9月の自民党総裁選に、にわかに注目が集まり始めている。そんななか、有力候補と目されていた岸田文雄党政調会長は出馬を断念し、安倍晋三首相支持を打ち出した。一方、出馬に意欲を見せてきた野田聖子総務相は、金融庁の情報公開請求漏洩問題のスキャンダルが直撃し、出馬は困難な情勢。こうして安倍首相と石破茂氏が一騎打ちの様相を見せているが、石破氏は党内議員からの人望がないため支持が拡大せず、安倍首相の3選は堅いといわれている。
「安倍3選後に内閣改造が行われますが、人事一新の組閣名簿も出回っているようです」と語る政治ジャーナリストの朝霞唯夫氏に、話を聞いた。
――自民党総裁選はどのような展開になるのでしょうか。
朝霞唯夫氏(以下、朝霞) まず私は以前から「岸田氏は出馬しない」と指摘してきました。その理由は、安倍首相からの禅譲を狙ってのことです。総裁選に出馬した際、岸田氏は最低でも2位になる必要がある。伝統ある派閥で規模の大きな宏池会会長としては当然ですが、四つ巴になった場合、下手すると4位になってしまう公算があったのです。
4位になった場合、岸田氏の影響力は大幅に低下します。もともと岸田氏は「勝つ勝負しかしない」というのが持論で、そこで総裁選で勝利するにはどの道が良いかと模索してきましたが、現実的には2位にすらなれない可能性もあるということで出馬を断念し、安倍首相からの禅譲を待つというポジションになったのです。そして内閣改造で宏池会を優遇してもらうことを狙っています。
――宏池会から不満は出ませんか。かつて佐藤栄作が宏池会の前尾繁三郎に甘言を用いて総裁選出馬を断念させたことで、前尾は若手から嫌われ、会長職を降ろされたという歴史があります。
朝霞 まさに歴史は繰り返すですが、反安倍である林芳正文科相は不満を抱いていますが、宏池会全体としては仕方がないと諦めているのでしょう。
――岸田氏4位の観測は意外ですが、なぜですか。
朝霞 安倍首相はこの春から地方も回り、総裁選の票固めに努めてきましたが、岸田氏は地方行脚をせず、総裁選で戦う努力もしてこなかったのです。議員票を一定数獲得しても地方票では圧倒的に負けますから、仕方がないですね。

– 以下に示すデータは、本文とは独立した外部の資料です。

(* ===== verification/Topology.v ===== *)
(** * The test topology: roles resolved to this worker's resources
    (framework/topology.py) *)

From S2P Require Import Prelude PyStr PyStrFacts PyVal Device Worker Profile Dut.

(** [Caps] *)
Definition caps_has (caps : pydict string pyval) (name : string) : bool :=
  match dget name caps with Some v => py_bool v | None => false end.

Section Caps.
Context `{Device}.
Definition caps_require (caps : pydict string pyval) (name : string) : M unit :=
  if caps_has caps name then ret tt
  else raise (PytestSkip ("device capability not available: " +:+ name +:+ " (see topology/profiles.yaml)")).
End Caps.

Record Topology := mkTopo {
  t_vlans : pydict string pyval;
  t_subnets : pydict string pyval;
  t_macs : pydict string pyval;
  t_dscp : pydict string pyval;
  t_routes : pydict string pyval;
  t_servers : pydict string pyval;
  t_loopbacks : pydict string pyval;
  t_base_default_vlan : Z;
  t_default_vlan : Z;
  t_hairpin : pydict string pyval;
  t_caps : pydict string pyval;
  t_ports : pydict string Port
}.

Definition obind {A B} (o : outcome A) (k : A -> outcome B) : outcome B :=
  match o with Val a => k a | Exc e => Exc e | Hang => Hang end.

Section Topo.
Context `{WorkerEnv} `{DutEnv} `{ProfileEnv}.

(** [{k: f(v) for k, v in d.items()}] *)
Definition map_vals (f : pyval -> outcome pyval) (d : pydict string pyval) : outcome (pydict string pyval) :=
  map_outcome (fun kv => obind (f (snd kv)) (fun v => Val (fst kv, v))) d.

(** [W.remap_vid(v)]: arithmetic on an integer *)
Definition remap_vid_v (v : pyval) : outcome pyval :=
  match v with
  | VInt z => Val (VInt (remap_vid z))
  | _ => if wid <=? 1 then Val v else Exc (TypeError "remap_vid")
  end.

(** [W.remap_cidr(v)]: only texts hold an address *)
Definition remap_cidr_v (v : pyval) : outcome pyval :=
  match v with
  | VStr s => obind (remap_cidr (Some s)) (fun r => Val (VStr (or_empty r)))
  | _ => Val v
  end.

Definition ends_with (suf s : string) : bool := String.eqb (last_chars (slen suf) s) suf.

Definition remap_subnet_field (kv : string * pyval) : outcome (string * pyval) :=
  let '(k, v) := kv in
  if ends_with "_as" k then Val (k, remap_asn v)
  else if bool_decide (k ∈ ["dut"; "peer"; "peer2"]) then obind (remap_cidr_v v) (fun v' => Val (k, v'))
  else Val (k, v).

Definition remap_subnet (sub : pyval) : outcome pyval :=
  match sub with
  | VDict d => obind (map_outcome remap_subnet_field d) (fun d' => Val (VDict d'))
  | _ => Exc (AttributeError "items")
  end.

(** the hairpin parameters of this worker *)
Definition remap_hairpin (hp : pydict string pyval) : outcome (pydict string pyval) :=
  match hp with
  | [] => Val hp
  | _ =>
      obind (remap_vid_v (default (VInt 110) (dget "vlan_a" hp))) (fun a =>
      let hp := dset "vlan_a" a hp in
      obind (remap_vid_v (default (VInt 120) (dget "vlan_b" hp))) (fun b =>
      let hp := dset "vlan_b" b hp in
      let svi := default VNone (dget "svi" hp) in
      if py_bool svi then obind (remap_cidr_v svi) (fun s => Val (dset "svi" s hp)) else Val hp))
  end.

Definition vint_or (dflt : Z) (v : option pyval) : Z := match v with Some (VInt z) => z | _ => dflt end.

(** the ports of the roles: without worker processes a failed selection falls
    back to placeholder ports *)
Definition role_ports (d : Dut) (roles : list string) : outcome (list Port) :=
  match pick_test_ports d (length roles) with
  | Val ps => Val ps
  | Exc e => if is_parallel then Exc e
             else Val (map (fun i => port_named ("Ethernet" +:+ ns i)) (List.seq 0 (length roles)))
  | Hang => Hang
  end.

(** [Topology.__init__] *)
Definition topology (d : Dut) : outcome Topology :=
  let prof := load (Some (d_platform d)) (Some (d_hwsku d)) in
  obind (map_vals remap_vid_v (sub_dict "vlans" prof)) (fun vlans =>
  obind (map_vals remap_subnet (sub_dict "subnets" prof)) (fun subnets =>
  obind (map_vals remap_cidr_v (sub_dict "routes" prof)) (fun routes =>
  obind (map_vals remap_cidr_v (sub_dict "servers" prof)) (fun servers =>
  obind (map_vals remap_cidr_v (sub_dict "loopbacks" prof)) (fun loopbacks =>
  let base := vint_or 1000 (dget "default_vlan" prof) in
  obind (remap_hairpin (sub_dict "hairpin" prof)) (fun hp =>
  let roles := match dget "port_roles" prof with Some v => str_list v | None => ["a"; "b"] end in
  obind (role_ports d roles) (fun ports =>
  Val (mkTopo vlans subnets (sub_dict "macs" prof) (sub_dict "dscp" prof) routes servers loopbacks
         base (remap_default_vlan base) hp (sub_dict "caps" prof) (dict_of (combine roles ports)))))))))).
End Topo.

(** ** References: a missing role is a [KeyError] *)

Definition role_of {A} (d : pydict string A) (role : string) : outcome A :=
  match dget role d with Some v => Val v | None => Exc (KeyError role) end.

Section Roles.
Context (t : Topology).

Definition topo_port (role : string) : outcome Port := role_of (t_ports t) role.
Definition topo_port_name (role : string) : outcome string :=
  obind (topo_port role) (fun p => Val (p_name p)).

Definition L3_ROLES : list string := ["c"; "d"].
Definition L2_ROLES : list string := ["e"; "f"].
Definition MISC_ROLES : list string := ["g"; "h"].

Definition domain_port (roles : list string) (i : nat) : outcome Port :=
  match nth_error roles i with Some r => topo_port r | None => Exc IndexError end.
Definition l3_port (i : nat) : outcome Port := domain_port L3_ROLES i.
Definition l2_port (i : nat) : outcome Port := domain_port L2_ROLES i.
Definition misc_port (i : nat) : outcome Port := domain_port MISC_ROLES i.

Definition topo_vlan (role : string) : outcome pyval := role_of (t_vlans t) role.
Definition topo_subnet (role : string) : outcome pyval := role_of (t_subnets t) role.
Definition topo_mac (role : string) : pyval := default (VStr "00:de:ad:be:ef:01") (dget role (t_macs t)).
Definition topo_dscp (name : string) : outcome pyval := role_of (t_dscp t) name.
Definition topo_route (role : string) : outcome pyval := role_of (t_routes t) role.
Definition topo_server (name : string) : outcome pyval := role_of (t_servers t) name.
Definition topo_loopback (role : string) : outcome pyval := role_of (t_loopbacks t) role.

Definition hp_vlan_a : pyval := default (VInt 110) (dget "vlan_a" (t_hairpin t)).
Definition hp_vlan_b : pyval := default (VInt 120) (dget "vlan_b" (t_hairpin t)).
Definition hp_svi : pyval := default VNone (dget "svi" (t_hairpin t)).
Definition hp_probe_dst : pyval := default (VStr "00:11:22:33:44:55") (dget "probe_dst" (t_hairpin t)).
End Roles.

(** ** Facts *)

Lemma obind_val {A B} (o : outcome A) (k : A -> outcome B) b :
  obind o k = Val b -> exists a, o = Val a /\ k a = Val b.
Proof. destruct o; simpl; [eauto | done | done]. Qed.

(** values of a dictionary built by assignments come from the assignments *)
Lemma dget_dict_of {K V} `{EqDecision K} (l : list (K * V)) k v :
  dget k (dict_of l) = Some v -> (k, v) ∈ l.
Proof.
  unfold dict_of.
  assert (forall d, dget k (fold_left (fun d p => dset (fst p) (snd p) d) l d) = Some v ->
    (k, v) ∈ l \/ dget k d = Some v) as Hgo.
  { induction l as [|[k' v'] l IH]; intros d Hd; [auto|]. cbn [fold_left] in Hd.
    apply IH in Hd as [Hin|Hd]; [left; by right|]. simpl in Hd. rewrite dget_dset in Hd.
    case_decide; [simplify_eq; left; left | auto]. }
  intros Hd. apply Hgo in Hd as [?|?]; done.
Qed.

Lemma combine_elem {A B} (l1 : list A) (l2 : list B) a b : (a, b) ∈ combine l1 l2 -> b ∈ l2.
Proof. rewrite !list_elem_of_In. apply in_combine_r. Qed.

(** the port names declared for a worker *)
Definition declared_ports `{WorkerEnv} (d : Dut) : list string :=
  str_list (vget_or "ports" VNone (default VNone (dget (zs wid) (sub_dict "workers" (d_profile d))))).

(** a parallel worker has a block that is not empty, and its ports are the
    device's ports of the declared names *)
Lemma worker_block_ports `{WorkerEnv} d :
  1 <= wid -> forall blk, worker_block d = Val blk ->
  exists b l, blk = Some (b :: l) /\
    forall p, p ∈ b :: l -> p ∈ d_ports d /\ p_name p ∈ declared_ports d.
Proof.
  intros Hw blk. unfold worker_block, declared_ports, is_parallel.
  rewrite (proj2 (Z.ltb_lt 0 wid)) by lia. cbn [negb].
  set (blkv := default VNone _). set (pv := vget_or "ports" VNone blkv).
  destruct (negb (py_bool blkv)); [done|]. destruct (negb (py_bool pv)) eqn:Ep; [done|]. cbn [orb].
  destruct (negb (all_names pv)) eqn:Ea; [done|]. destruct (List.filter _ _) eqn:Em; [|done].
  intros [= <-]. apply negb_false_iff in Ep, Ea.
  assert (forall p, p ∈ omap (find_port d) (str_list pv) -> p ∈ d_ports d /\ p_name p ∈ str_list pv) as Hin.
  { intros p (n & Hn & Hf)%list_elem_of_omap. unfold find_port in Hf.
    apply find_some in Hf as [Hin Hname]. bool_prop. subst n. split; [|done]. by apply list_elem_of_In, in_rev. }
  destruct (omap (find_port d) (str_list pv)) as [|b l] eqn:Eo; [|eauto].
  exfalso. destruct pv as [| | | | |vl|]; try done. destruct vl as [|[] vl]; try done.
  cbn [str_list omap list_omap] in Eo, Em. simpl in Eo, Em. by destruct (find_port d s).
Qed.

Lemma topology_ports `{WorkerEnv} `{ProfileEnv} d t role p :
  1 <= wid -> topology d = Val t -> topo_port t role = Val p ->
  p ∈ d_ports d /\ p_name p ∈ declared_ports d.
Proof.
  intros Hw Ht Hp. unfold topology in Ht.
  do 6 (apply obind_val in Ht as (? & _ & Ht)). apply obind_val in Ht as (ports & Hr & Ht).
  assert (t_ports t = dict_of (combine (match dget "port_roles" (load (Some (d_platform d)) (Some (d_hwsku d)))
            with Some v => str_list v | None => ["a"; "b"] end) ports)) as Et by by simplify_eq.
  unfold topo_port, role_of in Hp. rewrite Et in Hp. destruct (dget role _) as [q|] eqn:E; [|done].
  simplify_eq. apply dget_dict_of, combine_elem in E. unfold role_ports, pick_test_ports in Hr.
  destruct (worker_block d) as [blk|e|] eqn:Eb.
  - destruct (worker_block_ports d Hw blk Eb) as (b & l & -> & Hall). apply Hall.
    destruct (_ <? _)%nat.
    + destruct is_parallel eqn:Epar; [done|]. unfold is_parallel in Epar. bool_prop. lia.
    + injection Hr as <-. apply (subseteq_take (length
        match dget "port_roles" (load (Some (d_platform d)) (Some (d_hwsku d))) with
        | Some v => str_list v
        | None => ["a"; "b"]
        end)). exact E.
  - destruct is_parallel eqn:Epar; [done|]. unfold is_parallel in Epar. bool_prop. lia.
  - done.
Qed.

(** C9: the traffic lanes are disjoint.  Two worker processes of one device whose
    declared port blocks share no name never hand the same port to a test,
    whatever roles are asked for. *)
Theorem lanes_disjoint `{ProfileEnv} (w1 w2 : Z) (d : Dut) (t1 t2 : Topology)
    (r1 r2 : string) (p : Port) :
  1 <= w1 -> 1 <= w2 ->
  (forall n, n ∈ @declared_ports (env_of w1) d -> n ∉ @declared_ports (env_of w2) d) ->
  @topology (env_of w1) _ d = Val t1 -> @topology (env_of w2) _ d = Val t2 ->
  topo_port t1 r1 = Val p -> topo_port t2 r2 <> Val p.
Proof.
  intros H1 H2 Hd Ht1 Ht2 Hp1 Hp2.
  destruct (@topology_ports (env_of w1) _ d t1 r1 p) as [_ Hn1]; [by rewrite wid_env_of | done | done |].
  destruct (@topology_ports (env_of w2) _ d t2 r2 p) as [_ Hn2]; [by rewrite wid_env_of | done | done |].
  by apply (Hd _ Hn1).
Qed.

Definition lane_dut : Dut := mkDut "p" "h" "syncd"
  [("workers", VDict [("1", VDict [("ports", VList [VStr "Ethernet1"; VStr "Ethernet2"])]);
                      ("2", VDict [("ports", VList [VStr "Ethernet3"; VStr "Ethernet4"])])])] "sdk6"
  (map port_named ["Ethernet1"; "Ethernet2"; "Ethernet3"; "Ethernet4"]).
Definition lane_env : ProfileEnv :=
  {| profiles_doc := [("defaults", VDict [("port_roles", VList [VStr "a"; VStr "b"])])];
     dut_platform := None; dut_hwsku := None; machine_conf := None |}.
Definition lane_topo (w : Z) : Topology :=
  match @topology (env_of w) lane_env lane_dut with
  | Val t => t
  | _ => mkTopo [] [] [] [] [] [] [] 0 0 [] [] []
  end.

Lemma lanes_disjoint_witness :
  topo_port (lane_topo 1) "a" = Val (port_named "Ethernet1") /\
  topo_port (lane_topo 2) "a" <> Val (port_named "Ethernet1").
Proof.
  split; [vm_compute; reflexivity|].
  apply (@lanes_disjoint lane_env 1 2 lane_dut (lane_topo 1) (lane_topo 2) "a" "a"); [lia | lia | | | |];
    try (vm_compute; reflexivity).
  intros n. change (@declared_ports (env_of 1) lane_dut) with ["Ethernet1"; "Ethernet2"].
  change (@declared_ports (env_of 2) lane_dut) with ["Ethernet3"; "Ethernet4"]. set_solver.
Defined.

――石破氏は前々回の総裁選でかなりの地方票を獲得しました。今回はいかがですか。
朝霞 今回は難しいですね。地方票でも安倍首相が盛り返していると聞いています。安倍首相と石破氏が仮に地方票数で4対6となっても、議員票では安倍首相が圧倒しますから、横綱相撲の成果が表れてきたということです。
組閣名簿が出回りか
――こうなると“安倍3選”は決まったようなものですね。
朝霞 実際、そうなるでしょう。ただし、私はまだ見ていませんが、永田町では内閣改造の際の組閣名簿まで出回っているということです。
――まだ総裁選まで2カ月ほどありますが。
朝霞 それだけ話題のネタがないのです。安倍氏の支持に回った清和会、宏池会、志帥会(二階派)、志公会(麻生派)で内閣や党要職のポスト争いがすでに始まったということです。永田町の話題としては、安倍首相の3選は確実で、各ポストは誰がどうなるということに終始しています。